In January 2019 I had reached all of the allowed days on my tourist visa in Brazil, so I decided to take a road trip to Uruguay with my friend Ana until it reset in February. On our way past Punta del Este on the coast, we stopped at a café called Borneo Coffee in La Barra. We both ordered the cold brew coffee and it tasted so good and so different. We didn’t know exactly how to describe it, but it was an incredible cup of coffee that kept us coming back for two more days.

At this coffee shop, there was a book called The New Rules of Coffee: A Modern Guide for Everyone that caught my attention, but I didn’t end up purchasing it. Ana, noticing my peaked interest, ended up ordering the book online and gifting it to me later. While nothing in the book is super groundbreaking, it was extremely eye-opening to someone with zero knowledge of the coffee plant, industry, and culture, such as myself.

After reading this book, I ended up researching OOP Café, which the authors listed as one of the top 5 cafés in coffee-producing countries. It turned out that OOP had this introductory-level workshop during the dates I would be in the city. Perfect!

During this workshop, the owner Tiago led us on a coffee journey. We experimented changing one variable at a time during the brewing process and tasting the results in three different carafes. For every trial, the same coffee and mode of preparation were used (Chemex). We changed variables like the grind size, temperature, ratio of coffee to water, and duration of the brew. It blew my mind how such minor changes in preparation could drastically change the final taste in the cup. More often than not, it seemed like I was tasting three different coffees, not the same coffee prepared slightly differently three times.

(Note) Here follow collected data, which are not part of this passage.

(** A run of characters that the condition accepts, none of them a
    newline, is consumed whole and appended to the result. *)
Lemma advance_while_run (cond : ascii → bool) (ds : string) :
  ∀ (n : nat) (acc tail : string) (line col : nat),
    (∀ c, cond c = true → Ascii.eqb c newline = false) →
    string_forallb cond ds = true →
    halts_at cond tail →
    String.length ds ≤ n →
    advance_while cond n acc (mkLexer (ds +:+ tail) line col)
    = (acc +:+ ds, mkLexer tail line (col + String.length ds)).
Proof.
  intros n acc tail line col Hnl. revert n acc col.
  induction ds as [|d ds IH]; intros n acc col Hds Htail Hn;
    rewrite ?append_cons, ?append_nil_l; simpl in *.
  - rewrite append_nil_r, Nat.add_0_r.
    destruct n as [|n]; simpl; [reflexivity |].
    unfold current_char; simpl. destruct tail as [|c tail]; [reflexivity |].
    simpl in Htail. by rewrite Htail.
  - apply andb_prop in Hds as [Hd Hds].
    destruct n as [|n]; [lia |]. simpl. rewrite Hd.
    rewrite advance_char by auto.
    rewrite IH by (auto; lia).
    rewrite append_snoc. do 2 f_equal. lia.
Qed.

Lemma isdigit_not_newline (c : ascii) : isdigit c = true → Ascii.eqb c newline = false.
Proof. destruct c as [[] [] [] [] [] [] [] []]; vm_compute; congruence. Qed.

Lemma isdecimal_isdigit (c : ascii) : isdecimal c = true → isdigit c = true.
Proof. unfold isdigit, isdecimal. intros ->. reflexivity. Qed.

(** What [get_next_token] tests before it reaches the numeral branch. *)
Lemma isdecimal_dispatch (c : ascii) :
  isdecimal c = true →
  isspace c = false ∧ String.eqb (String c "") "{" = false
  ∧ isalpha c || is_underscore c = false ∧ isdigit c = true.
Proof. destruct c as [[] [] [] [] [] [] [] []]; vm_compute; intuition congruence. Qed.

Lemma get_next_token_number (c : ascii) (rest : string) (line col : nat) :
  isdecimal c = true →
  get_next_token (mkLexer (String c rest) line col)
  = number (mkLexer (String c rest) line col).
Proof.
  intros (Hsp & Hbr & Hal & Hdg)%isdecimal_dispatch.
  unfold get_next_token. cbn [get_next_token_loop].
  unfold current_char, char_is, current_char. cbn [lx_rest].
  by rewrite Hsp, Hbr, Hal, Hdg.
Qed.

(** [number] on a run of decimal digits that no dot follows. *)
Lemma leading_decimals_all (ds : string) :
  string_forallb isdecimal ds = true → leading_decimals ds = String.length ds.
Proof.
  induction ds as [|d ds IH]; [done |]. simpl.
  intros [-> Hds]%andb_prop. by rewrite IH.
Qed.

Lemma py_int_decimal (ds : string) :
  ds ≠ "" →
  string_forallb isdecimal ds = true →
  py_int ds = if (int_max_str_digits <? String.length ds)%nat
              then Err (digit_limit_msg (String.length ds))
              else Ok (digits_value 0 ds).
Proof.
  intros Hne Hds. unfold py_int. rewrite (leading_decimals_all ds Hds).
  destruct (_ <? _)%nat; [done |]. destruct ds; [done |]. by rewrite Hds.
Qed.

Lemma number_integer_is (ds tail : string) (line col : nat) :
  ds ≠ "" →
  string_forallb isdecimal ds = true →
  halts_at (fun c => isdigit c || is_dot c) tail →
  number (mkLexer (ds +:+ tail) line col)
  = (n ← py_int ds;
     Ok (mkToken NUMBER (VInt n) line (col + String.length ds),
         mkLexer tail line (col + String.length ds))).
Proof.
  intros Hne Hds Htail. unfold number, remaining. cbn [lx_rest].
  rewrite (advance_while_run isdigit ds); cycle 1.
  - apply isdigit_not_newline.
  - by apply (forallb_weaken isdecimal isdigit), Hds; apply isdecimal_isdigit.
  - destruct tail as [|c tail]; [done |]. simpl in *.
    by apply orb_false_elim in Htail as [? _].
  - rewrite length_append. lia.
  - rewrite append_nil_l. simpl. unfold current_char. cbn [lx_rest].
    destruct tail as [|c tail]; [done |].
    simpl in Htail. apply orb_false_elim in Htail as [_ Hdot].
    by rewrite Hdot.
Qed.

Lemma number_integer (ds tail : string) (line col : nat) :
  ds ≠ "" →
  string_forallb isdecimal ds = true →
  String.length ds ≤ int_max_str_digits →
  halts_at (fun c => isdigit c || is_dot c) tail →
  number (mkLexer (ds +:+ tail) line col)
  = Ok (mkToken NUMBER (VInt (digits_value 0 ds)) line (col + String.length ds),
        mkLexer tail line (col + String.length ds)).
Proof.
  intros Hne Hds Hlen Htail. rewrite number_integer_is, py_int_decimal by done.
  by destruct (Nat.ltb_spec int_max_str_digits (String.length ds)); [lia |].
Qed.

Lemma number_beyond_limit (ds tail : string) (line col : nat) :
  ds ≠ "" →
  string_forallb isdecimal ds = true →
  int_max_str_digits < String.length ds →
  halts_at (fun c => isdigit c || is_dot c) tail →
  number (mkLexer (ds +:+ tail) line col) = Err (digit_limit_msg (String.length ds)).
Proof.
  intros Hne Hds Hlen Htail. rewrite number_integer_is, py_int_decimal by done.
  by destruct (Nat.ltb_spec int_max_str_digits (String.length ds)); [|lia].
Qed.

Lemma number_real (ds fs tail : string) (line col : nat) :
  ds ≠ "" →
  string_forallb isdecimal ds = true →
  string_forallb isdecimal fs = true →
  halts_at isdigit tail →
  number (mkLexer (ds +:+ "." +:+ fs +:+ tail) line col)
  = Ok (mkToken NUMBER (VFloat (float_of_numeral (ds +:+ "." +:+ fs))) line
          (col + String.length ds + 1 + String.length fs),
        mkLexer tail line (col + String.length ds + 1 + String.length fs)).
Proof.
  intros Hne Hds Hfs Htail.
  change ("." +:+ fs +:+ tail) with (String "." (fs +:+ tail)) at 1.
  unfold number, remaining. cbn [lx_rest].
  assert (Hdig : ∀ s, string_forallb isdecimal s = true → string_forallb isdigit s = true).
  { intros s. apply forallb_weaken, isdecimal_isdigit. }
  rewrite (advance_while_run isdigit ds); cycle 1.
  - apply isdigit_not_newline.
  - auto.
  - reflexivity.
  - rewrite length_append. lia.
  - rewrite append_nil_l. simpl.
    change (is_dot ".") with true. cbn iota.
    rewrite advance_char by reflexivity. cbn [lx_rest].
    rewrite (advance_while_run isdigit fs); cycle 1.
    + apply isdigit_not_newline.
    + auto.
    + exact Htail.
    + rewrite length_append. lia.
    + rewrite append_snoc. unfold py_float.
      assert (Hok : float_numeral_ok (ds +:+ "." +:+ fs) = true).
      { unfold float_numeral_ok. repeat (apply andb_true_intro; split).
        - rewrite (forallb_append _ ds). simpl.
          rewrite (forallb_weaken isdecimal _ ds), (forallb_weaken isdecimal _ fs);
            auto; intros c ->; reflexivity.
        - apply existsb_append_l, forallb_existsb; auto.
        - rewrite count_dots_append, (count_dots_decimal ds Hds).
          change (count_dots ("." +:+ fs)) with (1 + count_dots fs).
          by rewrite (count_dots_decimal fs Hfs). }
      change (ds +:+ String "." fs) with (ds +:+ "." +:+ fs).
      rewrite Hok. reflexivity.
Qed.

Lemma get_next_token_numeral (ds rest : string) (line col : nat) :
  ds ≠ "" →
  string_forallb isdecimal ds = true →
  get_next_token (mkLexer (ds +:+ rest) line col) = number (mkLexer (ds +:+ rest) line col).
Proof.
  destruct ds as [|d ds]; [done |]. intros _ [Hd _]%andb_prop.
  rewrite append_cons. by apply get_next_token_number.
Qed.

(** C8, as the code has it. A run of decimal digits that no dot follows,
    of at most as many digits as the interpreter converts (4300), is
    scanned as a NUMBER token holding the integer the digits denote, and
    the analyzer gives the literal built from that value the type
    [integer]; a longer run is not scanned: [int()] raises, and so does
    the scanner. A run of decimal digits, one dot and at least one more
    decimal digit is scanned as a NUMBER token holding the float of that
    text, whatever its length, and the analyzer gives the literal the type
    [real]. The literal node the parser builds from a NUMBER token holds
    the token's value as it is. *)
Theorem numeral_literal_types (ds fs tail : string) (line col : nat)
    (symbol_table : gmap string string) :
  ds ≠ "" →
  string_forallb isdecimal ds = true →
  (halts_at (fun c => isdigit c || is_dot c) tail →
   (String.length ds ≤ int_max_str_digits →
    ∃ tok lx',
      get_next_token (mkLexer (ds +:+ tail) line col) = Ok (tok, lx')
      ∧ tok_type tok = NUMBER
      ∧ tok_value tok = VInt (digits_value 0 ds)
      ∧ lx_rest lx' = tail
      ∧ analyze_expr (NumNode (tok_value tok)) symbol_table = Ok "integer")
   ∧ (int_max_str_digits < String.length ds →
      get_next_token (mkLexer (ds +:+ tail) line col)
      = Err (digit_limit_msg (String.length ds))))
  ∧ (fs ≠ "" →
     string_forallb isdecimal fs = true →
     halts_at isdigit tail →
     ∃ tok lx',
       get_next_token (mkLexer (ds +:+ "." +:+ fs +:+ tail) line col) = Ok (tok, lx')
       ∧ tok_type tok = NUMBER
       ∧ tok_value tok = VFloat (float_of_numeral (ds +:+ "." +:+ fs))
       ∧ lx_rest lx' = tail
       ∧ analyze_expr (NumNode (tok_value tok)) symbol_table = Ok "real")
  ∧ (∀ (fuel : nat) (p p' : Parser),
        peek NUMBER p = true →
        eat NUMBER p = Ok p' →
        factor (1 + fuel) p = Ok (NumNode (tok_value (current_token p)), p')).
Proof.
  intros Hne Hds. split; [|split].
  - intros Htail. split.
    + intros Hlen. eexists _, _.
      rewrite get_next_token_numeral, number_integer by done.
      by repeat split.
    + intros Hlen. by rewrite get_next_token_numeral, number_beyond_limit.
  - intros _ Hfs Htail. eexists _, _.
    rewrite get_next_token_numeral, number_real by done.
    by repeat split.
  - intros fuel p p' Hnum Heat. cbn [Nat.add factor].
    unfold peek in *. apply bool_decide_eq_true_1 in Hnum. rewrite Hnum.
    change (bool_decide (NUMBER = ID)) with false.
    change (bool_decide (NUMBER = NUMBER)) with true. cbn iota.
    by rewrite Heat.
Qed.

This opened my mind up to the potential and intricacies of coffee, as well as to the world from which it comes. Since then, I’ve been studying specialty coffee as a hobby in Brazil, Italy, and Spain, taking courses and frequenting cafés and roasteries, no doubt bothering baristas with my endless questions.

One café in particular always stands out to me when thinking of coffees that changed my perspective on what coffee should taste like. I tried a filtered coffee from Brazil at Caffè dell’Arte in Sardinia, Italy. The owner/barista Andrea said, “Smell this,” and handed me a cup of the freshly ground coffee beans. It smelled exactly like blueberries, as if I had a cup of fresh blueberries in front of me. I was blown away. Then I tasted the prepared cup of coffee and even the taste was overwhelmingly of blueberries. Incredible! Andrea told me it was the best coffee he had tried all year, and he had tried something like 124 different coffees (he kept a log).

A coffee that tastes like blueberries? What else could coffee taste like? What are the limits? My curiosity kept growing; I read more books and signed up for more workshops. Now, I’m back in Brazil studying coffee firsthand to become an expert in the industry, understanding this crazy bean from the plant to the cup, and all the processes in between.